My Last Lecture: How to Be a Bad Professor (Dave Patterson, UC Berkeley) - yarapavan
https://amplab.cs.berkeley.edu/40-year-goodbye-a-last-lecture-and-symposium/
======
yarapavan
Abstract: The premise of a last lecture, which is a tradition at some
universities, is that if this were the last public lecture you would give,
what would you say? In the hope of starting that tradition here—in my actual
final Berkeley lecture before I retire in June—I will give the fourth and
final edition of my bad advice talks. (The prior three were “How to Give a Bad
Talk,” “How to Have a Bad Research Career,” and “How to Build a Bad Research
Center.”)

The first part of the talk will be a tongue-in-cheek advice at how to be awful
at all the responsibilities of professorship: research, classroom teaching,
graduate student advising, service to the field, and service to the campus and
community.
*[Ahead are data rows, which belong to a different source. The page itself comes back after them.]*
Lemma collector_unfold walk s :
  collector walk s =
  match collect_all (walk_files walk) (set_dirs (λ ds, {[destination]} ∪ ds) s) with
  | (Ok _, s2) => (Ok tt, set_stdout (λ out, out ++ [AllCollected]) s2)
  | r => r
  end.
Proof.
  unfold collector, bind, makedirs, print, collect_all.
  rewrite for_each_walk. by destruct (for_each _ _ _) as [[[]| |] s2].
Qed.

Lemma collector_spec walk s :
  ∃ cs, collected (walk_files walk) (set_dirs (λ ds, {[destination]} ∪ ds) s)
          (collector walk s).1
          (set_stdout (λ _, stdout s) (collector walk s).2) cs.
Proof.
  rewrite collector_unfold.
  destruct (collect_all_spec (walk_files walk) (set_dirs (λ ds, {[destination]} ∪ ds) s))
    as [cs H]; [simpl; set_solver|].
  exists cs. destruct (collect_all _ _) as [[[]| |] s2]; destruct H; by split.
Qed.

Lemma NoDup_fst_functional {A B} (l : list (A * B)) x y1 y2 :
  NoDup l.*1 → (x, y1) ∈ l → (x, y2) ∈ l → y1 = y2.
Proof.
  induction l as [|[a b] l IH]; simpl; intros Hnd H1 H2.
  { by apply elem_of_nil in H1. }
  apply NoDup_cons in Hnd as [Hn Hnd].
  apply elem_of_cons in H1 as [?|H1]; apply elem_of_cons in H2 as [?|H2];
    simplify_eq; try done.
  - destruct Hn. apply list_elem_of_fmap. by exists (a, y2).
  - destruct Hn. apply list_elem_of_fmap. by exists (a, y1).
  - by apply IH.
Qed.

(** *** Claims on the Collector *)

(** C1 (amended).  In every run of the Collector, whether it ends or
    aborts, the copies it makes go to pairwise distinct paths of the
    destination folder that did not exist before the run, every file that
    existed before the run is unchanged after it, and every copy made is
    still in place at the end, next to its unchanged source: no file,
    pre-existing or created earlier in the run, is overwritten.  When
    moreover every file of the walk with a collected name can be read, the
    run ends normally and the sources of the copies are exactly those
    files, in the order of the walk: each is copied to exactly one
    destination path. *)
Theorem collector_copies_once_no_overwrite walk s :
  ∃ cs,
    copies (collector walk s).2 = copies s ++ cs ∧
    NoDup cs.*2 ∧
    (∀ dst, dst ∈ cs.*2 → dst.1 = destination ∧ files s !! dst = None) ∧
    (∀ p v, files s !! p = Some v → files (collector walk s).2 !! p = Some v) ∧
    (∀ src dst, (src, dst) ∈ cs →
       ∃ data, files (collector walk s).2 !! src = Some (Regular data) ∧
               files (collector walk s).2 !! dst = Some (Regular data)) ∧
    ((∀ p, p ∈ walk_files walk → is_collected p.2 →
           ∃ data, files s !! p = Some (Regular data)) →
     (collector walk s).1 = Ok tt ∧
     cs.*1 = filter (λ p : path, is_collected p.2) (walk_files walk) ∧
     (NoDup (walk_files walk) →
      ∀ p, p ∈ walk_files walk → is_collected p.2 →
           ∃ dst, (p, dst) ∈ cs ∧ ∀ dst', (p, dst') ∈ cs → dst' = dst)).
Proof.
  destruct (collector_spec walk s) as [cs H]. destruct H. simpl in *.
  exists cs. do 5 (split; [done|]). intros H. split; [|split].
  - by apply col_ok0.
  - apply col_all0. by apply col_ok0.
  - intros Hnd p Hp Hc.
    pose proof (col_all0 (col_ok0 H)) as Hcs.
    assert (p ∈ cs.*1) as Hin.
    { rewrite Hcs. apply list_elem_of_filter. by split. }
    apply list_elem_of_fmap in Hin as ([p' dst] & -> & Hin). simpl.
    exists dst. split; [done|]. intros dst' Hin'.
    eapply NoDup_fst_functional; [|exact Hin'|exact Hin].
    rewrite Hcs. by apply NoDup_filter.
Qed.

Lemma collector_copies_once_no_overwrite_witness :
  ∃ cs, copies (collector walk_a tree_a).2 = copies tree_a ++ cs ∧
        (collector walk_a tree_a).1 = Ok tt ∧
        cs.*1 = filter (λ p : path, is_collected p.2) (walk_files walk_a).
Proof.
  destruct (collector_copies_once_no_overwrite walk_a tree_a)
    as (cs & Hcs & _ & _ & _ & _ & H).
  exists cs. split; [exact Hcs|].
  destruct H as (Hok & Hall & _); [|exact (conj Hok Hall)].
  intros p Hp _. unfold walk_files, walk_a in Hp. simpl in Hp.
  apply elem_of_cons in Hp as [->|Hp]; [eexists; vm_compute; reflexivity|].
  apply elem_of_cons in Hp as [->|Hp]; [eexists; vm_compute; reflexivity|].
  apply elem_of_cons in Hp as [->|Hp]; [eexists; vm_compute; reflexivity|].
  apply elem_of_nil in Hp. destruct Hp.
Defined.

(** C1 as stated fails where a copy raises: [b.cnf] is a readable file of
    the walk with a collected name, and the run, aborted by the copy of
    [a.cnf], copies it nowhere. *)
Lemma collector_copies_once_counterexample :
  (source_root, "b.cnf") ∈ walk_files walk_locked ∧
  is_collected "b.cnf" = true ∧
  (∃ data, files tree_locked !! (source_root, "b.cnf") = Some (Regular data)) ∧
  ¬ ∃ dst, ((source_root, "b.cnf"), dst) ∈ copies (collector walk_locked tree_locked).2.
Proof.
  split; [|split; [|split]].
  - unfold walk_files, walk_locked. simpl. set_solver.
  - vm_compute. reflexivity.
  - eexists. vm_compute. reflexivity.
  - intros [dst H].
    assert (copies (collector walk_locked tree_locked).2 = []) as Hc
      by (vm_compute; reflexivity).
    rewrite Hc in H. by apply elem_of_nil in H.
Qed.

(** Two string constants differ. *)
Ltac str_neq :=
  let H := fresh in
  intros H; apply String.eqb_eq in H; vm_compute in H; discriminate H.

Lemma tree_a_destination_empty name : files tree_a !! (destination, name) = None.
Proof.
  unfold tree_a. simpl.
  rewrite !lookup_insert_ne; [apply lookup_empty|..];
    intros [= H _]; revert H; str_neq.
Qed.

(** C2.  A file with a collected name whose name is taken in the
    destination is copied to [base_N ext], where [(base, ext)] is the
    split of its name by [os.path.splitext] and [N >= 1] is the least
    count whose name is free: the names of all smaller counts are taken.
    With [a.cnf] at the root and in two sub-directories of the tree and
    nothing in the destination, the destination ends up with exactly
    [a.cnf], [a_1.cnf] and [a_2.cnf]. *)
Theorem collector_collision_rename :
  (∀ root file s,
     is_collected file = true →
     is_Some (files s !! (destination, file)) →
     ∃ N, 1 ≤ N ∧
          file = (Py.splitext file).1 +:+ (Py.splitext file).2 ∧
          (∀ M, 1 ≤ M < N →
             is_Some (files s !! (destination,
                        new_name (Py.splitext file).1 (Py.splitext file).2 M))) ∧
          files s !! (destination,
             new_name (Py.splitext file).1 (Py.splitext file).2 N) = None ∧
          collect_file root file s =
            copy2 (root, file)
              (destination, new_name (Py.splitext file).1 (Py.splitext file).2 N) s ∧
          (∀ data, files s !! (root, file) = Some (Regular data) →
                   destination ∈ dirs s →
             (collect_file root file s).1 = Ok tt ∧
             files (collect_file root file s).2 =
               <[(destination, new_name (Py.splitext file).1 (Py.splitext file).2 N)
                 := Regular data]> (files s))) ∧
  ((collector walk_a tree_a).1 = Ok tt ∧
   (∀ name, is_Some (files (collector walk_a tree_a).2 !! (destination, name)) ↔
            name ∈ ["a.cnf"; "a_1.cnf"; "a_2.cnf"]) ∧
   files (collector walk_a tree_a).2 !! (destination, "a.cnf") =
     files tree_a !! (source_root, "a.cnf") ∧
   files (collector walk_a tree_a).2 !! (destination, "a_1.cnf") =
     files tree_a !! (source_root +:+ "\sub", "a.cnf") ∧
   files (collector walk_a tree_a).2 !! (destination, "a_2.cnf") =
     files tree_a !! (source_root +:+ "\sub2", "a.cnf")).
Proof.
  split.
  - intros root file s Hc Hex.
    destruct (collect_file_copy root file s Hc) as (name & [Hfree Hch] & Heq).
    destruct Hch as [->|(_ & N & HN & -> & Hall)].
    { rewrite Hfree in Hex. by destruct Hex. }
    exists N. split; [done|]. split.
    { apply PyFacts.splitext_app. by destruct (Py.splitext file). }
    split; [done|]. split; [done|]. split; [done|].
    intros data Hsrc Hd. rewrite Heq, copy2_spec, Hsrc. simpl.
    rewrite bool_decide_eq_true_2 by done. by rewrite Hfree.
  - assert (copies (collector walk_a tree_a).2 =
            [((source_root, "a.cnf"), (destination, "a.cnf"));
             ((source_root +:+ "\sub", "a.cnf"), (destination, "a_1.cnf"));
             ((source_root +:+ "\sub2", "a.cnf"), (destination, "a_2.cnf"))]) as Hcopies
      by (vm_compute; reflexivity).
    split; [vm_compute; reflexivity|]. split.
    + intros name. split.
      * intros Hex. destruct (collector_spec walk_a tree_a) as [cs H].
        destruct H as [_ _ _ _ Hcs _ _ Honly _ _ _]. simpl in Hcs, Honly.
        rewrite Hcopies in Hcs. subst cs.
        apply Honly in Hex as [Hex|Hex].
        -- rewrite tree_a_destination_empty in Hex. destruct Hex as [? [=]].
        -- simpl in Hex. rewrite !elem_of_cons in Hex. rewrite !elem_of_cons.
           destruct Hex as [[= ->]|[[= ->]|[[= ->]|Hex]]];
             [left; reflexivity|right; left; reflexivity
             |right; right; left; reflexivity|].
           apply elem_of_nil in Hex. destruct Hex.
      * intros Hin. rewrite !elem_of_cons in Hin.
        destruct Hin as [->|[->|[->|Hin]]];
          [eexists; vm_compute; reflexivity..|].
        apply elem_of_nil in Hin. destruct Hin.
    + split; [|split]; vm_compute; reflexivity.
Qed.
Guidelines include: (Research) Papers are the Coin of the Academic
Realm (Classroom) PowerPoint Replaces Preparation (Grad Students) It’s
Quantity, Not Quality (Service to the Field) Serve only if a big Fame Ratio:
Name Recognition Increase / Hours Invested (Service to the Campus and
Community) Don’t Do It! The second part of the talk will offer advice on
alternatives to being a terrible professor. As I’ve got nothing left to hide,
I’ll use tell-all examples from my four decades at Berkeley.

After a question and answer session, I’ll tell my story of how I accidentally
became a CS grad student and a Berkeley professor, and life lessons that I
wish someone had told me 40 years ago that I’ll pass along now.

------
BenoitP
In case you don't know who David Patterson is:

* He pioneered RISC, and coined the term. About all smartphones are ARM-based

* He came up with RAID, coined the term.

* He cofounded Berkeley's AMPLab, which is the birthplace of Spark.

* Among other AMPLab activities he has are SNAP; It is about DNA analysis with the goal of helping solve cancer (which is an acquired genetic disease). In 2014 this project helped save a live [1]

[1] [https://amplab.cs.berkeley.edu/snap-helps-save-a-
life/](https://amplab.cs.berkeley.edu/snap-helps-save-a-life/)

------
yarapavan
Some good and interesting talks listed on the symposium page:
[http://www.eecs.berkeley.edu/XRG/patterson2016/symposium.htm...](http://www.eecs.berkeley.edu/XRG/patterson2016/symposium.html)